[Collected data]

(* ===== verification/SearchLinks.v ===== *)
(** * Resolving wikilinks (search/wikilink.rs)

    A link names a note by a path or by a base name. It is resolved against the notes
    of the index: by the path itself, else by the base name, in the folder closest to
    the note that holds the link. Two notes at the same smallest distance leave the
    link ambiguous. *)
From Stdlib Require Import Ascii String.
#[local] Set Warnings "-clear-no-such-hyp".
From S2P Require Import Prelude Text.

Definition RESOLUTION_AMBIGUOUS : string := "ambiguous".
Definition RESOLUTION_BASENAME : string := "basename".
Definition RESOLUTION_EXACT : string := "exact".
Definition RESOLUTION_UNRESOLVED : string := "unresolved".

Record DocIdentity := {
  di_note_uid : Z;
  di_doc_id : string;
  di_normalized_path : string;
  di_basename : string }.
Record LinkResolution := {
  lr_resolved_target_uid : option Z;
  lr_resolved_doc_id : option string;
  lr_resolution_kind : string;
  lr_folder_distance : option Z }.
#[export] Instance DocIdentity_eq_dec : EqDecision DocIdentity.
Proof. solve_decision. Defined.
#[export] Instance LinkResolution_eq_dec : EqDecision LinkResolution.
Proof. solve_decision. Defined.

Definition unresolved : LinkResolution :=
  {| lr_resolved_target_uid := None; lr_resolved_doc_id := None;
     lr_resolution_kind := RESOLUTION_UNRESOLVED; lr_folder_distance := None |}.
Definition ambiguous : LinkResolution :=
  {| lr_resolved_target_uid := None; lr_resolved_doc_id := None;
     lr_resolution_kind := RESOLUTION_AMBIGUOUS; lr_folder_distance := None |}.

(** [DocIndex] *)
Record DocIndex := {
  by_normalized_path : gmap string DocIdentity;
  by_basename : gmap string (list DocIdentity) }.
Definition index_doc (index : DocIndex) (doc : DocIdentity) : DocIndex :=
  {| by_normalized_path := <[di_normalized_path doc := doc]> (by_normalized_path index);
     by_basename := <[di_basename doc := default [] (by_basename index !! di_basename doc) ++ [doc]]> (by_basename index) |}.
Definition DocIndex_new (docs : list DocIdentity) : DocIndex :=
  foldl index_doc {| by_normalized_path := ∅; by_basename := ∅ |} docs.

(** ** Paths *)

Definition strip_ascii_suffix (value suffix : string) : option string :=
  if ends_with suffix (to_ascii_lowercase value)
  then Some (str_take (String.length value - String.length suffix) value) else None.
Definition strip_markdown_extension (value : string) : string :=
  match strip_ascii_suffix value ".markdown" with
  | Some stripped => stripped
  | None => match strip_ascii_suffix value ".md" with Some stripped => stripped | None => value end
  end.
Definition normalize_link_target `{Unicode} (value : string) : string :=
  strip_markdown_extension (to_lowercase (str_replace "\" "/" (trim value))).
Definition basename_from_normalized (value : string) : string := default value (last (split_on "/" value)).
(** [path[..path.rfind('/')?]] *)
Fixpoint before_last_slash (path : string) : option string :=
  match path with
  | EmptyString => None
  | String c path =>
      match before_last_slash path with
      | Some before => Some (String c before)
      | None => if Ascii.eqb c "/" then Some EmptyString else None
      end
  end.
Definition folder_label (path : string) : string := default "Root" (before_last_slash path).
Definition doc_display_name (path : string) : string :=
  strip_markdown_extension (default path (last (split_on "/" path))).
Definition folder_parts (path : string) : list string :=
  filter (λ part, part ≠ "") (removelast (split_on "/" path)).
(** The loop that counts the folders two paths have in common *)
Fixpoint common_folders (source_parts candidate_parts : list string) : nat :=
  match source_parts, candidate_parts with
  | s :: source_parts, c :: candidate_parts =>
      if bool_decide (s = c) then S (common_folders source_parts candidate_parts) else 0
  | _, _ => 0
  end.
Definition folder_distance_between (source_doc_id candidate_doc_id : string) : nat :=
  let source_parts := folder_parts source_doc_id in
  let candidate_parts := folder_parts candidate_doc_id in
  let common := common_folders source_parts candidate_parts in
  (length source_parts - common) + (length candidate_parts - common).
Definition to_doc_identity `{Unicode} (note_uid : Z) (doc_id : string) : DocIdentity :=
  let normalized_path := normalize_link_target doc_id in
  {| di_note_uid := note_uid; di_doc_id := doc_id; di_normalized_path := normalized_path;
     di_basename := basename_from_normalized normalized_path |}.
(** ** Resolving links again *)

Record ReResolutionPlan := {
  source_note_uids : gset Z;
  normalized_targets : gset string;
  target_basenames : gset string;
  resolved_target_uids : gset Z }.
Definition should_reresolve_row (plan : ReResolutionPlan) (row : StoredWikilinkRefRow) : bool :=
  bool_decide (sw_source_note_uid row ∈ source_note_uids plan)
  || bool_decide (sw_normalized_target row ∈ normalized_targets plan)
  || bool_decide (sw_target_basename row ∈ target_basenames plan)
  || match sw_resolved_target_uid row with
     | Some target_uid => bool_decide (target_uid ∈ resolved_target_uids plan)
     | None => false
     end.
Definition resolve_row (index : DocIndex) (db : SearchTables) (row : StoredWikilinkRefRow) : SearchTables :=
  update_wikilink_resolution db (sw_rowid row) (resolve_wikilink (sw_source_doc_id row) (sw_raw_target row) index).
Definition resolve_all_wikilinks (db : SearchTables) : SearchTables :=
  foldl (resolve_row (DocIndex_new (load_doc_identities db))) db (load_wikilink_rows db).
Definition plan_is_empty (plan : ReResolutionPlan) : bool :=
  bool_decide (source_note_uids plan = ∅) && bool_decide (normalized_targets plan = ∅)
  && bool_decide (target_basenames plan = ∅) && bool_decide (resolved_target_uids plan = ∅).
Definition rereresolve_wikilinks (plan : ReResolutionPlan) (db : SearchTables) : SearchTables :=
  if plan_is_empty plan then db
  else foldl (resolve_row (DocIndex_new (load_doc_identities db))) db
         (List.filter (should_reresolve_row plan) (load_wikilink_rows db)).
Definition refresh_idle_status (now : Z) : Writer unit :=
  db ← gets rt_db;
  let '(resolved, unresolved, ambiguous) := load_link_counts db in
  modify (with_status (λ _, set_idle_status now (length (list_indexed_doc_ids db)) resolved unresolved ambiguous)).

(** ** Jobs *)

Section jobs.
Context (fs : Fs) (root : AbsPath) (now : Z).
(** A rebuild reads its files one after the other, while other programs change them: the
    file system as it is when the rebuild reads a path *)
Context (sees : string → Fs).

> TASK STATEMENT: What you return must be an exact retyping of the lines above starting at the line with "Definition RESOLUTION_AMBIGUOUS : string" and ending at the line with "if ends_with suffix", and nothing besides.

> TASK SOLUTION:
Definition RESOLUTION_AMBIGUOUS : string := "ambiguous".
Definition RESOLUTION_BASENAME : string := "basename".
Definition RESOLUTION_EXACT : string := "exact".
Definition RESOLUTION_UNRESOLVED : string := "unresolved".

Record DocIdentity := {
  di_note_uid : Z;
  di_doc_id : string;
  di_normalized_path : string;
  di_basename : string }.
Record LinkResolution := {
  lr_resolved_target_uid : option Z;
  lr_resolved_doc_id : option string;
  lr_resolution_kind : string;
  lr_folder_distance : option Z }.
#[export] Instance DocIdentity_eq_dec : EqDecision DocIdentity.
Proof. solve_decision. Defined.
#[export] Instance LinkResolution_eq_dec : EqDecision LinkResolution.
Proof. solve_decision. Defined.

Definition unresolved : LinkResolution :=
  {| lr_resolved_target_uid := None; lr_resolved_doc_id := None;
     lr_resolution_kind := RESOLUTION_UNRESOLVED; lr_folder_distance := None |}.
Definition ambiguous : LinkResolution :=
  {| lr_resolved_target_uid := None; lr_resolved_doc_id := None;
     lr_resolution_kind := RESOLUTION_AMBIGUOUS; lr_folder_distance := None |}.

(** [DocIndex] *)
Record DocIndex := {
  by_normalized_path : gmap string DocIdentity;
  by_basename : gmap string (list DocIdentity) }.
Definition index_doc (index : DocIndex) (doc : DocIdentity) : DocIndex :=
  {| by_normalized_path := <[di_normalized_path doc := doc]> (by_normalized_path index);
     by_basename := <[di_basename doc := default [] (by_basename index !! di_basename doc) ++ [doc]]> (by_basename index) |}.
Definition DocIndex_new (docs : list DocIdentity) : DocIndex :=
  foldl index_doc {| by_normalized_path := ∅; by_basename := ∅ |} docs.

(** ** Paths *)

Definition strip_ascii_suffix (value suffix : string) : option string :=
  if ends_with suffix (to_ascii_lowercase value)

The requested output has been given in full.